Abstract
A 5-day-old male presents to the emergency department septic and jaundiced, is resuscitated and started on broad spectrum intravenous antibiotics. However tragically in this case despite showing initial signs of stabilisation, he deteriorated with refractory metabolic acidosis and disseminated intravascular coagulation, and later passed away. At postmortem, disseminated herpes simplex virus-1 (HSV-1) was found. Paediatricians are well aware of the risk factors for bacterial neonatal sepsis and actively seek information from parents to identify those children at risk. When however should a viral aetiology be considered? Should all neonates receive empirical therapy until proven otherwise? The authors review the literature surrounding neonatal HSV infection and discuss the potential pitfalls of empirical treatment.
Background
This case calls to our attention the need for increased awareness of herpes simplex virus (HSV) as a possible diagnosis in a septic neonate particularly in patients under 21 days of age, in whom progressively abnormal liver function is noted, or in whom no bacterial cause is found. In particular, it highlights how quickly deterioration can occur without treatment as well as its disastrous consequences. The septic neonate is an all-too familiar scenario seen in emergency departments and paediatric units alike, and so this case report will hopefully serve to raise awareness of a devastating differential diagnosis.
Case presentation
A 5-day-old male infant presented to the local emergency department with a 24 h history of poor feeding, lethargy, fever and jaundice. He had been born at term by normal vaginal delivery, with no history of prolonged rupture of membranes, maternal group-B streptococcus, or fever during labour. There was no antenatal history of note. He had received intramuscular vitamin K at birth, and had since been formula fed.

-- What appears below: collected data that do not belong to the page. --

(** A row with a field beyond the header, then a byte that cannot be
    decoded: the first attempt ends at the row, the fallback at the
    byte, and the message has the two causes. *)
Example csv_parse_two_causes :
  CSVIngestor.parse_lazy
    (fun _ => inr ([[lit "quote"]; [lit "Stay hungry"; lit "Jobs"]],
                   Some (UnicodeDecodeError (lit "invalid start byte"))))
    (lit "q.csv")
  = inl (ValueError (lit "Error parsing CSV file q.csv: 'list' object has no attribute 'strip', fallback also failed: invalid start byte")).
Proof. reflexivity. Qed.

(** X13.  When a row makes the loop over the [DictReader] raise, the
    records made from the rows before it are kept, and the fallback adds
    to them a record from every row of the file, the header row and the
    rows already used included, that has two fields or more whose first
    two are not blank. *)
Theorem csv_parse_fallback (reader : str -> result (list (list str)))
  (path : str) (rows : list (list str)) (kept : list QuoteModel) (e : exn) :
  reader path = inr rows ->
  CSVIngestor.for_each_keep CSVIngestor.ingest_row
    (CSVIngestor.DictReader rows) [] = (kept, Some e) ->
  CSVIngestor.parse reader path
  = inr (kept ++
         flat_map (fun row =>
                     match row with
                     | r0 :: r1 :: _ =>
                         if truthy (strip r0) && truthy (strip r1)
                         then [mkQuote (strip r0) (strip r1)] else []
                     | _ => []
                     end) rows).
Proof.
  intros Hread Hloop. unfold CSVIngestor.parse. rewrite Hread, Hloop.
  cbn [rbind].
  by rewrite (for_each_flat _ _ rows kept
                (fun s x _ => ingest_plain_row_appends s x)).
Qed.
(** The examples of the specification, from the contract. *)
Lemma parse_num_bytes_contract_witness :
  parse_num_bytes "" = Ok None /\
  parse_num_bytes "20000 B" = Ok (Some 20000) /\
  parse_num_bytes "3 KB" = Ok (Some (3 * 1000)) /\
  parse_num_bytes "5 XB" = Raise InvalidUnit /\
  parse_num_bytes "5.0 KB" = Raise MalformedInput /\
  parse_num_bytes "5" = Raise MalformedInput.
Proof.
  split; [exact (proj1 (parse_num_bytes_contract "") eq_refl)|].
  split.
  { destruct (parse_num_bytes_contract "20000 B") as (_ & _ & _ & D).
    destruct (D "20000"%string "B"%string 20000 eq_refl eq_refl eq_refl)
      as (_ & HB & _).
    exact (HB eq_refl). }
  split.
  { destruct (parse_num_bytes_contract "3 KB") as (_ & _ & _ & D).
    destruct (D "3"%string "KB"%string 3 eq_refl eq_refl eq_refl)
      as (_ & _ & HKB & _).
    exact (HKB eq_refl). }
  split.
  { destruct (parse_num_bytes_contract "5 XB") as (_ & _ & _ & D).
    destruct (D "5"%string "XB"%string 5 eq_refl eq_refl eq_refl)
      as (_ & _ & _ & _ & HX).
    apply HX; discriminate. }
  split.
  { destruct (parse_num_bytes_contract "5.0 KB") as (_ & _ & C & _).
    assert (H : "5.0 KB"%string <> ""%string) by discriminate.
    destruct (C H "5.0"%string "KB"%string eq_refl) as (Hm & _).
    exact (Hm eq_refl). }
  destruct (parse_num_bytes_contract "5") as (_ & B & _).
  apply B; [discriminate | simpl; lia].
Defined.

(** ** Server side *)

Lemma contains_nil (p : bytes) : p <> [] -> contains p [] = false.
Proof. destruct p; [congruence | reflexivity]. Qed.

Lemma receive_loop_eq (data : bytes) (incoming outgoing : list bytes)
    (total_received : Z) :
  receive_loop data incoming outgoing total_received =
  match data with
  | [] => (total_received, incoming, outgoing)
  | _ :: _ =>
      if contains BYE data
      then (total_received + (len data - len BYE), incoming,
            outgoing ++ [ACK_BYE])
      else
        match incoming with
        | [] => (total_received + len data, [], outgoing)
        | data' :: incoming' =>
            receive_loop data' incoming' outgoing (total_received + len data)
        end
  end.
Proof. destruct incoming; reflexivity. Qed.

Lemma receive_loop_sentinel (s : bytes) (rest out : list bytes) (total : Z) :
  contains BYE s = true ->
  receive_loop s rest out total =
    (total + (len s - 3), rest, out ++ [ACK_BYE]).
Proof.
  intros H. destruct s as [|c s]; [discriminate|].
  rewrite receive_loop_eq, H. reflexivity.
Qed.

He was fluid resuscitated and commenced on intravenous flucloxacillin and gentamicin as per the local neonatal protocol. An axillary temperature taken within the emergency department was 37.4°C. Initial bloods on admission revealed a C-reactive protein (CRP) of 39, serum bilirubin of 276, γ-glutamyl transpeptidase of 146 and aspartate transaminase (AST) of 263. There was a neutrophilia of 9.7, although overall white cell count was normal (15.2). A venous gas was normal. A full septic screen was performed. In view of hyperbilirubinaemia, he received 6 h of phototherapy.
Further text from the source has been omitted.